*** MATERIAL PROVIDED
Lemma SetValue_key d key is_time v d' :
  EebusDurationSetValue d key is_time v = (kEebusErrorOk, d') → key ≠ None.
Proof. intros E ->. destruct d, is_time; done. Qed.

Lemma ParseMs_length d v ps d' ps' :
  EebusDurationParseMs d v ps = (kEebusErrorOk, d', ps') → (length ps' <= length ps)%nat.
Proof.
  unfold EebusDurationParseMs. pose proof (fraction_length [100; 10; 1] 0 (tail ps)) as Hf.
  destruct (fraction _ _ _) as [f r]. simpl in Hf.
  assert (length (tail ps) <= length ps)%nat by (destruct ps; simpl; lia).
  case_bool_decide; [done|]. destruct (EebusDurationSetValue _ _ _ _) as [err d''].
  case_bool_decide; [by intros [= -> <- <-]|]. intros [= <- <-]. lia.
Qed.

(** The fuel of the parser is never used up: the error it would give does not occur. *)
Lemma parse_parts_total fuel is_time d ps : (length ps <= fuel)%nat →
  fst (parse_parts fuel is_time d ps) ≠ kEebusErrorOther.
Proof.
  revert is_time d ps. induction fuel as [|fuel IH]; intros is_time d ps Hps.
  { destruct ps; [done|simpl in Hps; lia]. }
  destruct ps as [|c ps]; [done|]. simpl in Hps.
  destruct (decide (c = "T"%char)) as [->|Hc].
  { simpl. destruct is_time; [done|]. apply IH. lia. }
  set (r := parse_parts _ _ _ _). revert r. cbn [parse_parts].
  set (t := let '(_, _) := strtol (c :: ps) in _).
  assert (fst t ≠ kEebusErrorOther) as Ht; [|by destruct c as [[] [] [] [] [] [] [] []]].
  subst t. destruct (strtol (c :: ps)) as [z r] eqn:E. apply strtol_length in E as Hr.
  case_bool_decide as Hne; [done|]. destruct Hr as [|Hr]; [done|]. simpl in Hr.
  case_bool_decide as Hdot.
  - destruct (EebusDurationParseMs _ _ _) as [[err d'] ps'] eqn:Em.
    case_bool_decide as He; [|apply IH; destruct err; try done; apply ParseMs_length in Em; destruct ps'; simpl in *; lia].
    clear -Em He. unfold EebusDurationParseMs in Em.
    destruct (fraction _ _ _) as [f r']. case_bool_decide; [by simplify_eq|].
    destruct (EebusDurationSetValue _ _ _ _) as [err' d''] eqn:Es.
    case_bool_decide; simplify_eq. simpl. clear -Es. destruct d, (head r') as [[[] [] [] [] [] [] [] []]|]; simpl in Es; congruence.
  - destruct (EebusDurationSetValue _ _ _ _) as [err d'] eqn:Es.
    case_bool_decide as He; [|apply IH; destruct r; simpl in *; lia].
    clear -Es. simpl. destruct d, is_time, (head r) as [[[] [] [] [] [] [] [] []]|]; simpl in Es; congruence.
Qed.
******
*** MATERIAL PROVIDED
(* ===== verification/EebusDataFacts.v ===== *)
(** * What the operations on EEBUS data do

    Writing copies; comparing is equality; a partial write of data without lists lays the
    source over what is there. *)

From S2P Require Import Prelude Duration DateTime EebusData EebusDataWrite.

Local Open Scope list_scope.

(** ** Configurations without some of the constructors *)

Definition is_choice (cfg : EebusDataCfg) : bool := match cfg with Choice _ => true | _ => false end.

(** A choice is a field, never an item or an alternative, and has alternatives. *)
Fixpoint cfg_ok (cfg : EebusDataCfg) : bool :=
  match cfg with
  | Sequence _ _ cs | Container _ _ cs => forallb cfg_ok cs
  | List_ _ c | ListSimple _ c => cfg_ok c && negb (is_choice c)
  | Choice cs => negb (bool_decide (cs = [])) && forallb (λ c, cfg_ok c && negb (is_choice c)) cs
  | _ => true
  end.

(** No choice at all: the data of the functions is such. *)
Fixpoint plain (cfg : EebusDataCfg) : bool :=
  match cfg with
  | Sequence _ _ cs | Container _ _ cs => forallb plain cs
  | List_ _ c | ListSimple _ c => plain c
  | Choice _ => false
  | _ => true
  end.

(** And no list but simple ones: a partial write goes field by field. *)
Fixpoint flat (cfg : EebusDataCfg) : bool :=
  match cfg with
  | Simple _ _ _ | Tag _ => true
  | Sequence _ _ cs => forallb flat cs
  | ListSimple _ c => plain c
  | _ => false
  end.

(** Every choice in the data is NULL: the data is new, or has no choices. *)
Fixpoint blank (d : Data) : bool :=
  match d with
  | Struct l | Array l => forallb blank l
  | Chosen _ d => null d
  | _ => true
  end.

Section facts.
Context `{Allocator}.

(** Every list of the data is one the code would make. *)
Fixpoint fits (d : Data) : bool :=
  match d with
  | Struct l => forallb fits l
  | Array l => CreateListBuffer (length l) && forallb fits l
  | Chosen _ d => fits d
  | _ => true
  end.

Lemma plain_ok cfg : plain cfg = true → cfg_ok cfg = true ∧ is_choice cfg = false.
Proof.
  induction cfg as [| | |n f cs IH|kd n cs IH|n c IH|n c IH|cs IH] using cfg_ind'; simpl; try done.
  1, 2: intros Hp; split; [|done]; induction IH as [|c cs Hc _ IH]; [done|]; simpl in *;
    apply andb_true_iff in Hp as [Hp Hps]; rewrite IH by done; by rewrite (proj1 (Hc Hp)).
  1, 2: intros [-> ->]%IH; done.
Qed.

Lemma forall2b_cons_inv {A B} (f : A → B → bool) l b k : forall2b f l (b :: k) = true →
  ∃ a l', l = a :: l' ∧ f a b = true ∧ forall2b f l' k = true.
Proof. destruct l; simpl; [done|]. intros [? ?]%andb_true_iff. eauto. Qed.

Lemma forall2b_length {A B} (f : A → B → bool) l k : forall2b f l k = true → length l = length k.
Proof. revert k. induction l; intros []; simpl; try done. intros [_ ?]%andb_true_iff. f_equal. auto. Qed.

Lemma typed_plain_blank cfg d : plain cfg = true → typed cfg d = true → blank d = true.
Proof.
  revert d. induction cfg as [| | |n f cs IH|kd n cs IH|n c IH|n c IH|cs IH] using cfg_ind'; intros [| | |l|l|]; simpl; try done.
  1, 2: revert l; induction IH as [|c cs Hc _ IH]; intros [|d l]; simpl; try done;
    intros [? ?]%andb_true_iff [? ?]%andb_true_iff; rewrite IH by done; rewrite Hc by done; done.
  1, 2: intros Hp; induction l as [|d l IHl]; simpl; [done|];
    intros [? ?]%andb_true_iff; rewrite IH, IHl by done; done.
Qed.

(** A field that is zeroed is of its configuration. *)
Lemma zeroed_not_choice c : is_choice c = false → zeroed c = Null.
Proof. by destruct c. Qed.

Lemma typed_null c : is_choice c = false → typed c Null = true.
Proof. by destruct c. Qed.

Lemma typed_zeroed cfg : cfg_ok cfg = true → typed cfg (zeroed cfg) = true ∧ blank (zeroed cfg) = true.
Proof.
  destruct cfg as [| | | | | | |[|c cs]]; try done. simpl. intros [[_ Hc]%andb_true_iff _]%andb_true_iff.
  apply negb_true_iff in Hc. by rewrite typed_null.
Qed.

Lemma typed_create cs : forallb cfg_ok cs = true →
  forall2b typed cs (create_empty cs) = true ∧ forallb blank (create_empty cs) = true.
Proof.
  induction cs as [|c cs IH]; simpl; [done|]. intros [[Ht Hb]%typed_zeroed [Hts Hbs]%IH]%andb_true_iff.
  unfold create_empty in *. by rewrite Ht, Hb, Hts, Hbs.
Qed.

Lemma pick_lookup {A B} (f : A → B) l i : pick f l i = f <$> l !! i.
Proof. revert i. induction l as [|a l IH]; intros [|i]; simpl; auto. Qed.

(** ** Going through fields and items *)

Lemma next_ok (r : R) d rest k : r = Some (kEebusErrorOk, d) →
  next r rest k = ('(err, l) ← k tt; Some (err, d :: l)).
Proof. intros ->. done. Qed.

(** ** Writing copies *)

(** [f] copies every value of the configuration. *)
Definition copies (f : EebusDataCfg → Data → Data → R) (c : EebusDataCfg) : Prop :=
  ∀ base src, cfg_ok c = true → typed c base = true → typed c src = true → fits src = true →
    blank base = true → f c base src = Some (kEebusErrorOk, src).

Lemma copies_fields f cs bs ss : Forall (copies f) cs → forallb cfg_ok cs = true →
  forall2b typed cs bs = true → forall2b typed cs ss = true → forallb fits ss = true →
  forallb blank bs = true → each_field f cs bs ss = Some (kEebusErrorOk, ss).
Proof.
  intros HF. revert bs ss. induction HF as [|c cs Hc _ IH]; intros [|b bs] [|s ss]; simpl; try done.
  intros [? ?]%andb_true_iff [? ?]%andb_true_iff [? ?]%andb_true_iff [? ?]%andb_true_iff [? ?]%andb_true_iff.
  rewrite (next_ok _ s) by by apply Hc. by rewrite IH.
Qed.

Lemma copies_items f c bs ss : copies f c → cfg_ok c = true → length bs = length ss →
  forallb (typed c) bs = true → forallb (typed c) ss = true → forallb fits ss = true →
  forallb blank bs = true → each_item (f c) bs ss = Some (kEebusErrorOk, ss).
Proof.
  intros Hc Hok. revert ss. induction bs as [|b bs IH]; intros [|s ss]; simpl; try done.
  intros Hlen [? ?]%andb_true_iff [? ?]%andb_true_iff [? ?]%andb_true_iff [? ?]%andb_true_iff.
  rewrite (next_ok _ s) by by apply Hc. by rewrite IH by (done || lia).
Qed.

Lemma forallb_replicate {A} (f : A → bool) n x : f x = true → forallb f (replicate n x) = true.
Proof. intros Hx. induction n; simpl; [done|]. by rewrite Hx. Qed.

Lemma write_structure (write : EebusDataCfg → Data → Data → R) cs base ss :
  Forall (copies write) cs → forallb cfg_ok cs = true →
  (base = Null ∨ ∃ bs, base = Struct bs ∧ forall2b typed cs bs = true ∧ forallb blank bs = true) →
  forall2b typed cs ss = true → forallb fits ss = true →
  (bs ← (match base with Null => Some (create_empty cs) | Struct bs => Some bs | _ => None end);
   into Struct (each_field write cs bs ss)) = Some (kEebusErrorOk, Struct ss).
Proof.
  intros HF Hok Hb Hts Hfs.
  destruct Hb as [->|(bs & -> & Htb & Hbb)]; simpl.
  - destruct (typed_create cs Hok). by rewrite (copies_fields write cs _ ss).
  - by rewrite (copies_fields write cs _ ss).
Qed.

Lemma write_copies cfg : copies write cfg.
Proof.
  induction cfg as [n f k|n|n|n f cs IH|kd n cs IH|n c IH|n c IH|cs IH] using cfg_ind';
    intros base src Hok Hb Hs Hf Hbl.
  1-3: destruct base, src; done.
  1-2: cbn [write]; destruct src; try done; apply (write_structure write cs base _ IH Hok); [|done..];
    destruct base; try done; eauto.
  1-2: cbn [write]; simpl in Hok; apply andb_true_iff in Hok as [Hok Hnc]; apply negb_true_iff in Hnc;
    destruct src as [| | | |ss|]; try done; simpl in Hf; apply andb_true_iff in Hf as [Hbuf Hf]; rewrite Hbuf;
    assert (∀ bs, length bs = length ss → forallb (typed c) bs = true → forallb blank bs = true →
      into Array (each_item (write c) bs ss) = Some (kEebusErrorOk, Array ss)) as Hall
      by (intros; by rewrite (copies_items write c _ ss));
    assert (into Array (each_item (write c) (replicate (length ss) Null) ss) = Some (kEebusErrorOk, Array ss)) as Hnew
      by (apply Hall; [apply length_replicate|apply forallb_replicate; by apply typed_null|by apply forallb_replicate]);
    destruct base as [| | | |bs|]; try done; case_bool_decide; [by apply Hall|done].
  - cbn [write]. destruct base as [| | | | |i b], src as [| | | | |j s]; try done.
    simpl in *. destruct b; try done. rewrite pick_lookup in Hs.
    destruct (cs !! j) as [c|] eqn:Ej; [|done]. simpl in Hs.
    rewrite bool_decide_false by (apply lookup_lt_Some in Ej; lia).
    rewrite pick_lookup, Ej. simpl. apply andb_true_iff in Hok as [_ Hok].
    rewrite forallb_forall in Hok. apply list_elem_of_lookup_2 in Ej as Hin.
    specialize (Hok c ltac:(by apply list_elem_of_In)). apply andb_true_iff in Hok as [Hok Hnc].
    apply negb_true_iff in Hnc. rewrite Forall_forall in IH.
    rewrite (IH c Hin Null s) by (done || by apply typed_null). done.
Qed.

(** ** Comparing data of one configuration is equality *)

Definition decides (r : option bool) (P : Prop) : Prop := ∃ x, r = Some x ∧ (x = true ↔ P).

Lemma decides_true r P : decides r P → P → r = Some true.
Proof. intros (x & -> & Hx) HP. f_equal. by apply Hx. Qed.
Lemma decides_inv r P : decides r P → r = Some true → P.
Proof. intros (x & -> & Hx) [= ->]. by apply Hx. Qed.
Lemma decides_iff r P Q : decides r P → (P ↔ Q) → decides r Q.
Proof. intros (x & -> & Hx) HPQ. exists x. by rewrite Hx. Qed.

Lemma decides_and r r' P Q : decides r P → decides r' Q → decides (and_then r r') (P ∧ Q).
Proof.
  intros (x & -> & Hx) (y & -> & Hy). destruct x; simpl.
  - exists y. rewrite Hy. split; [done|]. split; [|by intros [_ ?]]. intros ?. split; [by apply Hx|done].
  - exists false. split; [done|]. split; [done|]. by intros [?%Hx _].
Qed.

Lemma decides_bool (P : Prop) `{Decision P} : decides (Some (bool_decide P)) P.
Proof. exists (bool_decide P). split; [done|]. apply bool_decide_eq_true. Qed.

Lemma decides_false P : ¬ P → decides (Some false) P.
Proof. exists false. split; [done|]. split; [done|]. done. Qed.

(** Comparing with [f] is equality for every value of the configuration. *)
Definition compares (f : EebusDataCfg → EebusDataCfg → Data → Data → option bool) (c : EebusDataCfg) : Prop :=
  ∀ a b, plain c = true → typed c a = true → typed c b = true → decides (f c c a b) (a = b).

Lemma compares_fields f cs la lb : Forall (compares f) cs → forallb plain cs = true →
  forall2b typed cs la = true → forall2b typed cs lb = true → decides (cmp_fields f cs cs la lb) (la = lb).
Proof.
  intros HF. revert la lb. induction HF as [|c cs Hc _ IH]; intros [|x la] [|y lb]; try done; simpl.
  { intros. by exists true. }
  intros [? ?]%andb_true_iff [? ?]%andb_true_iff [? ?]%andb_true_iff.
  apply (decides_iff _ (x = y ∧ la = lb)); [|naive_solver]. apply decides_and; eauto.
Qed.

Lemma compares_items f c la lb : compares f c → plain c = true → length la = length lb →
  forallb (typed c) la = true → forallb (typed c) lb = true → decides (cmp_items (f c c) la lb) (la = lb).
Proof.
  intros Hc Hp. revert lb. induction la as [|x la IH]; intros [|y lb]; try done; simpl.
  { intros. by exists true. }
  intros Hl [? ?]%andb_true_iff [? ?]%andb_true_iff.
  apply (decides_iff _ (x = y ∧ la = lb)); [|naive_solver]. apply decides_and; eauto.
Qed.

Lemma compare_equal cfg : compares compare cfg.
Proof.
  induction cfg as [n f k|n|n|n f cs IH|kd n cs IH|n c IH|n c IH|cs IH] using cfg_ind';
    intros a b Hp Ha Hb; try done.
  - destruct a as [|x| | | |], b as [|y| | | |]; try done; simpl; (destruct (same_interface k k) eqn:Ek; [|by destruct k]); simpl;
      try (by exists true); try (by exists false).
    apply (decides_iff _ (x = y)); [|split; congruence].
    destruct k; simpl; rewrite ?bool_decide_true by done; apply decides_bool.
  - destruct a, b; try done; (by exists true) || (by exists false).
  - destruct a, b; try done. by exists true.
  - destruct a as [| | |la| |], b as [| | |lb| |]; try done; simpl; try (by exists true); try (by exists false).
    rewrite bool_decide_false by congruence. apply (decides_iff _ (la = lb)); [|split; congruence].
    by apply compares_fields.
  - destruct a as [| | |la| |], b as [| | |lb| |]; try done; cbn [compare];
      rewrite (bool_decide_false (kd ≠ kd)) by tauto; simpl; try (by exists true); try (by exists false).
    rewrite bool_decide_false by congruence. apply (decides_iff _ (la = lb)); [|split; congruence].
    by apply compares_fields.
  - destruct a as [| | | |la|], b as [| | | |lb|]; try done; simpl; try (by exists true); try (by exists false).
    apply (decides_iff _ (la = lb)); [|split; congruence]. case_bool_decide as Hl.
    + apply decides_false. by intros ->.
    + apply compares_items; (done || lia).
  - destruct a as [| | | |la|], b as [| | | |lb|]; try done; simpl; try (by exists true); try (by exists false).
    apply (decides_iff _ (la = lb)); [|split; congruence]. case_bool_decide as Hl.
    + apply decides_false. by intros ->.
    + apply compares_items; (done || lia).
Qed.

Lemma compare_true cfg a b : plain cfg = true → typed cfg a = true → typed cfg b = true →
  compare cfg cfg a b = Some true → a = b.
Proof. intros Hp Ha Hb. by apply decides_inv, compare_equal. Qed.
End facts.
******
[WHAT YOU SHOULD DO] Scan the listing above for the line that has "destruct base; try done; eauto.", then copy exactly from that line through the line that has "destruct base as [| | | |bs|];".

[RESULT OF THE EXERCISE]
    destruct base; try done; eauto.
  1-2: cbn [write]; simpl in Hok; apply andb_true_iff in Hok as [Hok Hnc]; apply negb_true_iff in Hnc;
    destruct src as [| | | |ss|]; try done; simpl in Hf; apply andb_true_iff in Hf as [Hbuf Hf]; rewrite Hbuf;
    assert (∀ bs, length bs = length ss → forallb (typed c) bs = true → forallb blank bs = true →
      into Array (each_item (write c) bs ss) = Some (kEebusErrorOk, Array ss)) as Hall
      by (intros; by rewrite (copies_items write c _ ss));
    assert (into Array (each_item (write c) (replicate (length ss) Null) ss) = Some (kEebusErrorOk, Array ss)) as Hnew
      by (apply Hall; [apply length_replicate|apply forallb_replicate; by apply typed_null|by apply forallb_replicate]);
    destruct base as [| | | |bs|]; try done; case_bool_decide; [by apply Hall|done].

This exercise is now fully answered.